(* ===== verification/Server.v ===== *)
(** What the UDP and the TCP server share: sessions through a pointer, the
    [pollfd] array, semaphores (zephyr/thread.c) and the start and stop
    requests, which the two receivers write in the same way. *)
From S2P Require Import Prelude CInt Platform CString Kernel NetIp Session World Common.
Open Scope Z_scope.

Definition POLL_TIMEOUT_MS : Z := 100.

(** ** [struct pollfd] *)
Definition no_fd : pollfd := Pollfd (-1) 0 0.
Definition set_fd (v : Z) (p : pollfd) : pollfd := Pollfd v (events p) (revents p).
Definition set_events (v : Z) (p : pollfd) : pollfd := Pollfd (fd p) v (revents p).
Definition set_revents (v : Z) (p : pollfd) : pollfd := Pollfd (fd p) (events p) v.

(** [zsock_poll] stores the [revents] of every entry. *)
Definition store_revents (fds : list pollfd) (rs : list Z) : list pollfd :=
  imap (fun i p => set_revents (default 0 (rs !! i)) p) fds.

Definition has_bit (v mask : Z) : bool := negb (Z.land v mask =? 0).

(** ** The server's variables *)
Definition set_running (v : bool) (s : server) : server :=
  Server (session_cb s) (user_data s) v (server_stop s) (server_port s) (server_addr s)
    (server_run s).

Definition set_server_run (k : k_sem) (s : server) : server :=
  Server (session_cb s) (user_data s) (server_running s) (server_stop s) (server_port s)
    (server_addr s) k.

Definition server_stop_request (s : server) : server :=
  Server None (user_data s) (server_running s) true (server_port s) (server_addr s)
    (server_run s).

Section Server.
Context {L : Lwip} {R : Rtos} {E : Type} `{!Env E}.
Abbreviation W := (world E).

(** Access through a [struct session *]. *)
Definition load_session (p : session_proto) (i : nat) : M W session :=
  t ← get_glob sessions;
  match row p t !! i with
  | Some s => mret s
  | None => fail OutOfBounds
  end.
Definition store_session (p : session_proto) (i : nat) (s : session) : M W unit :=
  t ← get_glob sessions;
  upd_glob (set_sessions (set_row p (<[i := s]> (row p t)) t)).

Definition find_session (addr : bytes) (p : session_proto) : M W (option nat) :=
  t ← get_glob sessions;
  '(r, t) ← lift (get_session addr p t);
  upd_glob (set_sessions t);;
  mret r.

(** What [zperf_udp_download] stores: only [sizeof(struct sockaddr)] bytes of
    the address are copied. *)
Definition server_start (param : zperf_download_params) (cb : callback) (ud : Z) (s : server)
    : outcome server :=
  addr ← memcpy (server_addr s) 0 (dp_addr param) 0 (Z.of_nat sizeof_sockaddr);
  mret (Server (Some cb) ud true false (dp_port param) addr (server_run s)).

(** ** thread.c: a [NULL] handle is a fault in FreeRTOS *)
Definition k_sem_init (sem : k_sem) (initial max : Z) : M W k_sem :=
  h ← trigger (SemaphoreCreateCounting max initial);
  match h with
  | None => fail AssertionFailed
  | Some h => mret (KSem (Some h) (initial_count sem) (max_count sem))
  end.

Definition k_sem_take (sem : k_sem) : M W unit :=
  match semaphore_handle sem with
  | None => fail NullPointer
  | Some h => trigger (SemaphoreTake h)
  end.

Definition k_sem_give (sem : k_sem) : M W unit :=
  match semaphore_handle sem with
  | None => fail NullPointer
  | Some h => trigger (SemaphoreGive h)
  end.
End Server.

(** ** Requests of other tasks, while a session runs *)
Inductive request : Set :=
| RequestStart (param : option zperf_download_params) (cb : option callback) (ud : Z)
| RequestStop.

Section Requests.
Context {E : Type} `{!Env E}.
Implicit Types (w : world E) (srv : server).

(** The requests that arrive at some moment, whatever it is. *)
Fixpoint handle_all (handle : request -> M (world E) unit) (rs : list request) : M (world E) unit :=
  match rs with
  | [] => mret tt
  | r :: rs => handle r;; handle_all handle rs
  end.
Definition requests (handle : request -> M (world E) unit) (arrive : world E -> list request)
    : M (world E) unit :=
  rs ← gets arrive; handle_all handle rs.
Definition nobody : M (world E) unit := mret tt.
(* ===== verification/UdpReceiver.v ===== *)
(** The packet handler of the UDP server (zperf_udp_receiver.c): [udp_received]
    and the reply to the client, with the theorems on sequences of datagrams. *)
From S2P Require Import Prelude CInt Platform CString Kernel NetIp Session World Common Server UdpStats.
Open Scope Z_scope.

Definition UDP_RECEIVER_BUF_SIZE : nat := 1500.

(** zperf_internal.h: sizes of the wire structures. *)
Definition sizeof_udp_datagram : nat := 12.
Definition sizeof_server_hdr : nat := 40.

(** ** The reply *)
Definition hdr_fields (st : zperf_server_hdr) : list Z :=
  [flags st; total_len1 st; total_len2 st; stop_sec st; stop_usec st;
   error_cnt st; outorder_cnt st; datagrams st; jitter1 st; jitter2 st].

Definition build_reply (hdr : bytes) (st : zperf_server_hdr) : bytes :=
  take sizeof_udp_datagram hdr
    ++ mjoin ((fun v => store_le 4 (htonl v)) <$> hdr_fields st).

Section UdpReceiver.
Context {L : Lwip} {R : Rtos} {E : Type} `{!Env E}.
Abbreviation W := (world E).

Definition zperf_receiver_send_stat (sock : Z) (addr hdr : bytes) (st : zperf_server_hdr)
    : M W Z :=
  let reply := build_reply hdr st in
  family ← lift (sa_family addr);
  to ← lift (read_at 0 (if family =? AF_INET6 then sizeof_sockaddr_in6
                        else sizeof_sockaddr_in) addr);
  trigger (LwipSendto sock reply 0 to).

(** [case STATE_COMPLETED: case STATE_NULL:] *)
Definition udp_received_idle (sock : Z) (addr hdr : bytes) (i : nat) (time id : Z) : M W unit :=
  s ← load_session SESSION_UDP i;
  if id <? 0 then
    zperf_receiver_send_stat sock addr hdr (stat s);; mret tt
  else
    store_session SESSION_UDP i
      (set_start_time time (set_state STATE_ONGOING (zperf_reset_session_stats s)));;
    notify udp_server ZPERF_SESSION_STARTED None.

(** [case STATE_ONGOING:] *)
Definition udp_received_ongoing (sock : Z) (addr hdr : bytes) (i : nat)
    (time id datalen : Z) : M W unit :=
  s ← load_session SESSION_UDP i;
  if id <? 0 then
    let duration := k_ticks_to_us_ceil32 (s64 (time - start_time s)) in
    let st := udp_fill_stat duration s in
    let s := set_stat st (set_state STATE_COMPLETED s) in
    store_session SESSION_UDP i s;;
    zperf_receiver_send_stat sock addr hdr st;;
    results ← lift (udp_fill_results duration s);
    notify udp_server ZPERF_SESSION_FINISHED (Some results)
  else
    tv_sec ← lift (load_at 4 4 hdr);
    tv_usec ← lift (load_at 8 4 hdr);
    store_session SESSION_UDP i
      (udp_data id datalen (k_ticks_to_us_ceil32 time)
         (u32 (u32 (ntohl tv_sec * USEC_PER_SEC) + ntohl tv_usec)) s).

Definition udp_received (sock : Z) (addr data : bytes) (datalen : Z) : M W unit :=
  if datalen <? Z.of_nat sizeof_udp_datagram then mret tt else
  hdr ← lift (read_at 0 sizeof_udp_datagram data);
  time ← k_uptime_ticks;
  session ← find_session addr SESSION_UDP;
  match session with
  | None => mret tt
  | Some i =>
      id ← lift (load_at 0 4 hdr);
      let id := s32 (ntohl id) in
      s ← load_session SESSION_UDP i;
      match state_of s with
      | STATE_COMPLETED | STATE_NULL => udp_received_idle sock addr hdr i time id
      | STATE_ONGOING => udp_received_ongoing sock addr hdr i time id datalen
      | STATE_LAST_PACKET_RECEIVED => mret tt
      end
  end.
End UdpReceiver.

(** ** The packet handler, branch by branch *)

(** The fields of a datagram's header. *)
Definition dgram_id (data : bytes) : Z := s32 (ntohl (load_le (take 4 data))).
Definition dgram_sent_us (data : bytes) : Z :=
  u32 (u32 (ntohl (load_le (take 4 (drop 4 data))) * USEC_PER_SEC)
       + ntohl (load_le (take 4 (drop 8 data)))).

Section Handler.
Context {L : Lwip} {R : Rtos} {E : Type} `{!Env E}.
Implicit Types (g : globals) (t : table) (e : E) (tr : list event).

(** Where the reply to a peer goes; faults when the address object is too small. *)
Definition destination (addr : bytes) : outcome bytes :=
  family ← sa_family addr;
  read_at 0 (if family =? AF_INET6 then sizeof_sockaddr_in6 else sizeof_sockaddr_in) addr.

Definition started (time : Z) (s : session) : session :=
  set_start_time time (set_state STATE_ONGOING (zperf_reset_session_stats s)).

----

■ **Exercise**
Determine the number of lines in the data that contain "Prelude" as a word or string, and state only that number.

■ **Solution below**
2